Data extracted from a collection
┄┄┄┄┄┄

(* ===== verification/Fleet.v ===== *)
(** * From a stored report to its alerts and their email

    The alert evaluation reads a [ReadStore]; [fleet_store] is the one that the
    database of [Schema] and the tables of [AlertState] answer.  With it the parts of
    the library compose: what a client reports is what the next run evaluates, and a
    failed backup that it reports reaches the administrators. *)
From S2P Require Import Prelude GoStrings GoNum GoTime Domain StoreReads Staleness AlertEngine Sql AlertState Channels Notify Validation Relational Schema Servers Reports PveReports PbsReports WindowsReports Batches Settings.

(** ** The store *)

(** The table [email_config] is not part of the database of [Schema]: [email] is what
    it answers.  [now] is the time the reads compare with. *)
Definition fleet_store `{!MapRange, !SqlOrder} (email : result EmailConfig) (db : DB)
    (t : Tables) (now : Time) : ReadStore := {|
  StoreReads.GetEmailConfig := email;
  StoreReads.GetPVEAlertConfig := λ id, Ok (Settings.GetPVEAlertConfig id db);
  StoreReads.ListPVEAlertConfigs := Ok (Settings.ListPVEAlertConfigs db);
  StoreReads.ListPVEVMAlertConfigs := Ok (Settings.ListPVEVMAlertConfigs db);
  StoreReads.ListPBSAlertConfigs := Ok (Settings.ListPBSAlertConfigs db);
  StoreReads.ListWindowsAlertConfigs := Ok (Settings.ListWindowsAlertConfigs db);
  StoreReads.ListVMBackupConfigs := λ name, Ok (Settings.ListVMBackupConfigs name db);
  StoreReads.ListVMBackupConfigsForServer := λ ty id, Ok (Settings.ListVMBackupConfigsForServer ty id db);
  StoreReads.ListPVEVMBackupConfigsByServer := Ok (Settings.ListPVEVMBackupConfigsByServer db);
  StoreReads.ListServerHeartbeatsByType := λ ty, Ok (Settings.ListServerHeartbeatsByType ty db);
  StoreReads.GetActiveServerMaintenances := (run (GetActiveServerMaintenances_prog now) t).1;
  StoreReads.GetActiveSuppressions := (run (GetActiveSuppressions_prog now) t).1;
  StoreReads.ListPresentAlerts := (run ListPresentAlerts_prog t).1;
  StoreReads.GetPVEServerByName := λ name, Servers.GetPVEServerByName name db;
  StoreReads.GetPVEServer := λ id, Servers.GetPVEServer id db;
  StoreReads.ListPVEServers := Servers.ListPVEServers db;
  StoreReads.GetLatestPVEReport := λ id, PveReports.GetLatestPVEReport id db;
  StoreReads.GetLatestPVEReports := Ok (PveReports.GetLatestPVEReports db);
  StoreReads.GetPVEBackupTasksForReports := λ ids, Ok (PveReports.GetPVEBackupTasksForReports ids db);
  StoreReads.GetPVEStoragesForReports := λ ids, Ok (PveReports.GetPVEStoragesForReports ids db);
  StoreReads.GetPVEStorageInfoForStorages := λ ids, Ok (PveReports.GetPVEStorageInfoForStorages ids db);
  StoreReads.ListPBSServers := Servers.ListPBSServers db;
  StoreReads.GetLatestPBSReport := λ id, PbsReports.GetLatestPBSReport id db;
  StoreReads.GetLatestPBSReports := Ok (PbsReports.GetLatestPBSReports db);
  StoreReads.GetPBSStoresForReports := λ ids, Ok (PbsReports.GetPBSStoresForReports ids db);
  StoreReads.GetPBSTasksForReports := λ ids, Ok (PbsReports.GetPBSTasksForReports ids db);
  StoreReads.GetPBSSnapshotsForStores := λ ids, Ok (PbsReports.GetPBSSnapshotsForStores ids db);
  StoreReads.ListWindowsServers := Servers.ListWindowsServers db;
  StoreReads.GetRecentWindowsReportsByServer := λ ids n, Ok (WindowsReports.GetRecentWindowsReportsByServer ids n db);
  StoreReads.GetWindowsDisksForReports := λ ids, Ok (WindowsReports.GetWindowsDisksForReports ids db)
|}.

(** ** What a snapshot holds *)

Lemma loadAlertData_Ok `{!MapRange, !ReadStore} data :
  loadAlertData = Ok data →
  StoreReads.ListPVEServers = Ok (PVEServers data) ∧
  StoreReads.GetLatestPVEReports = Ok (PVEReports data) ∧
  StoreReads.GetPVEBackupTasksForReports ((λ kv, pver_ID kv.2) <$> range (PVEReports data)) =
    Ok (PVETasks data).
Proof.
  unfold loadAlertData. intros Hl.
  repeat match type of Hl with
  | (_ ≫= _) = Ok _ => apply result_bind_Ok in Hl as (? & ? & Hl)
  end.
  injection Hl as <-. cbn. by split_and!.
Qed.

Lemma LoadAlertConfigs_Ok `{!MapRange, !ReadStore} cfg :
  LoadAlertConfigs = Ok cfg → ∃ data, loadAlertData = Ok data ∧ Data cfg = Some data.
Proof.
  unfold LoadAlertConfigs. intros Hl.
  apply result_bind_Ok in Hl as (e & _ & Hl). apply result_bind_Ok in Hl as (data & Hd & Hl).
  repeat match type of Hl with
  | (_ ≫= _) = Ok _ => apply result_bind_Ok in Hl as (? & ? & Hl)
  end.
  exists data. by injection Hl as <-.
Qed.

(** The alerts of a loaded run are those of its evaluators. *)
Lemma elem_of_RunAll_backup_error `{!MapRange, !ReadStore} now loc cfg data a sv :
  Data cfg = Some data → sv ∈ PVEServers data → a ∈ pve_backup_errors_one now cfg data sv →
  a ∈ (RunAll now loc cfg).1.
Proof.
  intros Hd Hsv Ha. unfold RunAll, ensureAlertData. rewrite Hd, run_all_alerts.
  apply list_elem_of_In, in_concat.
  exists (flat_map (pve_backup_errors_one now cfg data) (PVEServers data)).
  split; [by right; left|]. apply in_flat_map. exists sv.
  split; by apply list_elem_of_In.
Qed.

(** ** The report that was saved last is the one that is evaluated *)

Lemma elem_of_pve_reports db s :
  s ∈ pve_reports db ↔ ∃ i r, rows_of db (Reports PVE) !! i = Some r ∧ s = stored_pve db r.
Proof.
  unfold pve_reports. rewrite list_elem_of_fmap. split.
  - intros (r & -> & [i Hr]%(elem_of_in_order (Reports PVE))). by exists i, r.
  - intros (i & r & Hr & ->). exists r. split; [done|]. apply (elem_of_in_order (Reports PVE)). by exists i.
Qed.

(** The newest report of a server, with its tasks. *)
Lemma saved_report_latest `{!SqlOrder} db' R x l :
  wf db' → pve_reports db' = l ++ [x] → pver_ID (rr_Report (spv_Report x)) = R →
  let report := rr_Report (spv_Report x) in
  (∀ s, s ∈ l → pver_ServerID (rr_Report (spv_Report s)) = pver_ServerID report →
     pver_ReportedAt (rr_Report (spv_Report s)) ≤ pver_ReportedAt report) →
  (∀ s, s ∈ l → pver_ID (rr_Report (spv_Report s)) ≤ R) →
  PveReports.GetLatestPVEReports db' !! pver_ServerID report = Some report.
Proof.
  intros Hwf Hl HR report Hnew Hids.
  assert (x ∈ pve_reports db') as (i & r & Hi & Hx)%elem_of_pve_reports
    by (rewrite Hl; set_solver).
  assert (∀ j r', rows_of db' (Reports PVE) !! j = Some r' →
    r' = r ∨ stored_pve db' r' ∈ l) as Hrows.
  { intros j r' Hr'. assert (stored_pve db' r' ∈ pve_reports db') as Hin
      by (apply elem_of_pve_reports; eauto).
    rewrite Hl in Hin. apply elem_of_app in Hin as [Hin|Hin%list_elem_of_singleton]; [by right|].
    left. rewrite Hx in Hin. by injection Hin. }
  apply (latest_reports_iff PVE); [done|]. subst x. split.
  - split; [done|]. split; [by exists i, r|]. intros j r' [->|Hr']%Hrows Hs; [done|].
    by apply (Hnew _ Hr').
  - intros j r' [->|Hr']%Hrows Hs _; [done|]. etransitivity; [by apply (Hids _ Hr')|].
    by rewrite <-HR.
Qed.

(** The tasks of one report in the answer for many. *)
Lemma saved_tasks `{!SqlOrder} ids R bt db :
  in_ids ids R = true → bt ∈ tasks_view R db →
  ∃ t, t ∈ get (PveReports.GetPVEBackupTasksForReports ids db) R ∧ task_payload t = bt.
Proof.
  intros Hin (t & -> & [Hi Ht]%elem_of_filter_bool)%list_elem_of_fmap.
  apply (elem_of_in_order PveBackupTasks) in Hi as [k Hi]. exists t. split; [|done].
  unfold PveReports.GetPVEBackupTasksForReports, get. rewrite (is_nil_in_ids ids R Hin).
  rewrite (batch_perm PveBackupTasks task_ReportID _ by_vmid) by done.
  by apply (select_in PveBackupTasks _ _ _ k).
Qed.

Section fleet.
Context `{!MapRange, !SqlOrder}.
Context (email : result EmailConfig) (tables : Tables) (loc : Location).

(** The alerts of the evaluation at [now] on the database [db]. *)
Definition evaluated (now : Time) (db : DB) (cfg : AlertConfigs) : list Alert :=
  (RunAll (H0 := fleet_store email db tables now) now loc cfg).1.

(** The configuration that a run at [now] loads from [db]. *)
Definition loaded (now : Time) (db : DB) (cfg : AlertConfigs) (data : AlertData) : Prop :=
  LoadAlertConfigs (H0 := fleet_store email db tables now) = Ok cfg ∧ Data cfg = Some data.

(** The alerts for failed backups of the server are on, for the VM too. *)
Definition watched (cfg : AlertConfigs) (data : AlertData) (serverID vmid : Z) : Prop :=
  all_inactive (get (PVEBackupConfigs data) serverID) = false ∧
  pveVMBackupExcluded (get (PVEBackupConfigs data) serverID) vmid = false ∧
  resolveBackupErr (get (PVEConfigs cfg) serverID)
    (findVMConfig (get (PVEVMConfigs cfg) serverID) vmid) (GlobalBackupErr cfg) = true.

Lemma stored_failure_alerted now now' serverID req R l db bt cfg data sv :
  wf db → pve_reports db = l ++ [stored_of now serverID req R] →
  (∀ s, s ∈ l → pver_ServerID (rr_Report (spv_Report s)) = serverID →
     pver_ReportedAt (rr_Report (spv_Report s)) ≤ sqliteUTC now) →
  (∀ s, s ∈ l → pver_ID (rr_Report (spv_Report s)) ≤ R) →
  bt ∈ pvq_BackupTasks req → pveBackupStatusAlertable (btp_Status bt) = true →
  loaded now' db cfg data → sv ∈ PVEServers data → pves_ID sv = serverID →
  watched cfg data serverID (btp_VMID bt) →
  ∃ t, task_payload t = bt ∧ vm_failed_alert now' sv t ∈ evaluated now' db cfg.
Proof.
  intros Hwf Hl Hnew Hids Hbt Hst [Hload Hdata] Hsv Hid (Hact & Hex & Hon).
  destruct (LoadAlertConfigs_Ok (H0 := fleet_store email db tables now') cfg Hload)
    as (data' & Hld & Hd). rewrite Hdata in Hd. injection Hd as <-.
  apply loadAlertData_Ok in Hld as (_ & [= Hrep] & [= Htasks]). cbn in Hrep, Htasks.
  pose proof (saved_report_latest db R _ l Hwf Hl eq_refl Hnew Hids) as Hlast.
  set (rep := rr_Report (spv_Report (stored_of now serverID req R))) in *.
  change (pver_ServerID rep) with serverID in Hlast. rewrite Hrep in Hlast.
  assert (stored_of now serverID req R ∈ pve_reports db) as (i & r & Hi & Hx)%elem_of_pve_reports
    by (rewrite Hl; set_solver).
  assert (bt ∈ tasks_view R db) as Hview.
  { assert (tasks_view R db = pvq_BackupTasks req) as ->; [|done].
    assert (pver_ID (rr_Report r) = R) as <- by (apply (f_equal (λ s, pver_ID (rr_Report (spv_Report s)))) in Hx; done).
    by apply (f_equal spv_Tasks) in Hx. }
  destruct (saved_tasks ((λ kv, pver_ID kv.2) <$> range (PVEReports data)) R bt db)
    as (t & Ht & Hpay); [|done|].
  { apply in_ids_spec, list_elem_of_fmap. exists (serverID, rep). split; [done|].
    by apply elem_of_range. }
  rewrite Htasks in Ht. exists t. split; [done|].
  apply (elem_of_RunAll_backup_error (H0 := fleet_store email db tables now') _ _ _ _ _ _ Hdata Hsv).
  apply elem_of_pve_backup_errors_one. exists rep. rewrite Hid. split; [done|]. split; [done|].
  right. exists t. split; [done|]. split; [|done]. subst bt. unfold vm_failed. by rewrite Hid.
Qed.

(** C15: a PVE report that was saved, and no older than the others of its server, is the
    one the next evaluations judge: every failed backup in it raises its critical alert,
    for a server and VM whose alerts are on, whatever else the fleet reports. *)
Theorem reported_failure_raises_alert (now now' : Time) (serverID : Z)
    (req : PVEReportRequest) (bt : BackupTaskPayload) (db : DB) :
  wf db → present db (Servers PVE) serverID = true →
  token_stored serverID (pvq_ReportID req) (pve_reports db) = false →
  (∀ s, s ∈ pve_reports db → pver_ServerID (rr_Report (spv_Report s)) = serverID →
     pver_ReportedAt (rr_Report (spv_Report s)) ≤ sqliteUTC now) →
  bt ∈ pvq_BackupTasks req → pveBackupStatusAlertable (btp_Status bt) = true →
  always (InsertPVEReportData now serverID req) (λ r db', r = Ok () →
    ∀ cfg data sv, loaded now' db' cfg data → sv ∈ PVEServers data → pves_ID sv = serverID →
    watched cfg data serverID (btp_VMID bt) →
    ∃ a, a ∈ evaluated now' db' cfg ∧ al_Type a = AlertTypeBackupError ∧
      al_Severity a = AlertSeverityCritical ∧ al_ServerID a = serverID ∧
      al_ID a = "backup_error:pve:" +:+ Itoa serverID +:+ ":" +:+ Itoa (btp_VMID bt)) db.
Proof.
  intros Hwf Hsrv Htok Hnew Hbt Hst.
  destruct (InsertPVEReportData_step now serverID req db Hwf Hsrv) as [_ Hstep].
  eapply always_mono; [exact Hstep|]. intros r db' (Hwf' & _ & Hr) -> cfg data sv Hload Hsv Hid Hw.
  unfold spec_insert in Hr. rewrite Htok in Hr.
  destruct (stored_failure_alerted now now' serverID req (next_id db (Reports PVE))
    (pve_reports db) db' bt cfg data sv) as (t & Hpay & Ha); try done.
  { intros s (j & q & Hj & ->)%elem_of_pve_reports.
    apply (wf_ids _ Hwf (Reports PVE)) in Hj as [<- Hle]. unfold next_id. simpl in *. lia. }
  eexists. split; [exact Ha|]. rewrite <-Hid, <-Hpay. by destruct t.
Qed.
End fleet.

(** ** Example *)

Module FleetExamples.
(** A server with one key reports that the backup of VM 101 failed. *)
Definition failed : BackupTaskPayload :=
  {| btp_VMID := 101; btp_VMName := "web"; btp_Status := "ERROR: disk full"; btp_StartTime := 1;
     btp_EndTime := 2; btp_Duration := 1; btp_Size := 0; btp_Filename := "" |}.

Definition report : PVEReportRequest :=
  {| pvq_ReportID := "z"; pvq_Hostname := "pve1"; pvq_IPAddress := "10.0.0.1";
     pvq_PublicIP := ""; pvq_ClientVersion := "1.0"; pvq_MachineID := "m1";
     pvq_SwapTotal := 0; pvq_SwapUsed := 0; pvq_SwapEnabled := false;
     pvq_LastBackupStatus := None; pvq_Storages := []; pvq_BackupTasks := [failed] |}.

Definition saved : DB :=
  (run (InsertPVEReportData (30 * Second) 1 report) PveExamples.db1).2.

Definition no_alerts : Tables := Build_Tables ∅ [] 0 ∅ [] ∅ ∅ None.

Definition cfg : option AlertConfigs :=
  match LoadAlertConfigs (H0 := fleet_store (Ok defaultEmailConfig) saved no_alerts (40 * Second)) with
  | Ok c => Some c
  | Err _ => None
  end.
Definition data : option AlertData := c ← cfg; Data c.
Definition sv : option PVEServer := d ← data; head (PVEServers d).
End FleetExamples.

Lemma reported_failure_raises_alert_witness :
  ∃ cfg a, FleetExamples.cfg = Some cfg ∧
    a ∈ evaluated (Ok defaultEmailConfig) FleetExamples.no_alerts UTC (40 * Second)
      FleetExamples.saved cfg ∧ al_ID a = "backup_error:pve:1:101".
Proof.
  destruct FleetExamples.cfg as [c|] eqn:Hc; [|vm_compute in Hc; discriminate Hc].
  destruct FleetExamples.data as [d|] eqn:Hd; [|vm_compute in Hd; discriminate Hd].
  destruct FleetExamples.sv as [v|] eqn:Hv; [|vm_compute in Hv; discriminate Hv].
  assert (pves_ID v = 1) as Hid by (vm_compute in Hv; by injection Hv as <-).
  assert (watched c d 1 101) as Hw.
  { clear Hv Hid v. vm_compute in Hc, Hd. injection Hc as <-. injection Hd as <-. by vm_compute. }
  assert (present PveExamples.db1 (Servers PVE) 1 = true) as Hp by (vm_compute; reflexivity).
  assert (token_stored 1 (pvq_ReportID FleetExamples.report) (pve_reports PveExamples.db1) = false)
    as Ht by (vm_compute; reflexivity).
  assert (∀ s, s ∈ pve_reports PveExamples.db1 →
    pver_ReportedAt (rr_Report (spv_Report s)) ≤ sqliteUTC (30 * Second)) as Hn.
  { assert (forallb (λ s, pver_ReportedAt (rr_Report (spv_Report s)) <=? sqliteUTC (30 * Second))
      (pve_reports PveExamples.db1) = true) as Hall by (vm_compute; reflexivity).
    rewrite forallb_forall in Hall. intros s Hs%list_elem_of_In%Hall. by apply Z.leb_le. }
  assert ((run (InsertPVEReportData (30 * Second) 1 FleetExamples.report) PveExamples.db1).1 = Ok ())
    as Hok by (vm_compute; reflexivity).
  assert (loaded (Ok defaultEmailConfig) FleetExamples.no_alerts (40 * Second)
    FleetExamples.saved c d) as Hl.
  { split.
    - revert Hc. unfold FleetExamples.cfg. destruct LoadAlertConfigs as [c'|]; [|done].
      by intros [= ->].
    - revert Hd. unfold FleetExamples.data. by rewrite Hc. }
  assert (v ∈ PVEServers d) as Hin.
  { revert Hv. unfold FleetExamples.sv. rewrite Hd. cbn. destruct (PVEServers d); [done|].
    intros [= ->]. left. }
  pose proof (always_run _ _ _ (reported_failure_raises_alert (Ok defaultEmailConfig)
    FleetExamples.no_alerts UTC (30 * Second) (40 * Second) 1 FleetExamples.report
    FleetExamples.failed PveExamples.db1 PveExamples.wf_pve_db1 Hp Ht (λ s Hs _, Hn s Hs)
    ltac:(left) ltac:(vm_compute; reflexivity)) Hok c d v Hl Hin Hid Hw) as (a & Ha & _ & _ & _ & Hi).
  exists c, a. split; [done|]. split; [exact Ha|exact Hi].
Defined.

┄┄┄┄┄┄

EXERCISE OBJECTIVE
The lines above, starting at the one with "apply (elem_of_in_order PveBackupTasks)" and ending at the one with "rewrite (batch_perm PveBackupTasks", are the only ones to return, exactly as written.

EXERCISE RESPONSE
  apply (elem_of_in_order PveBackupTasks) in Hi as [k Hi]. exists t. split; [|done].
  unfold PveReports.GetPVEBackupTasksForReports, get. rewrite (is_nil_in_ids ids R Hin).
  rewrite (batch_perm PveBackupTasks task_ReportID _ by_vmid) by done.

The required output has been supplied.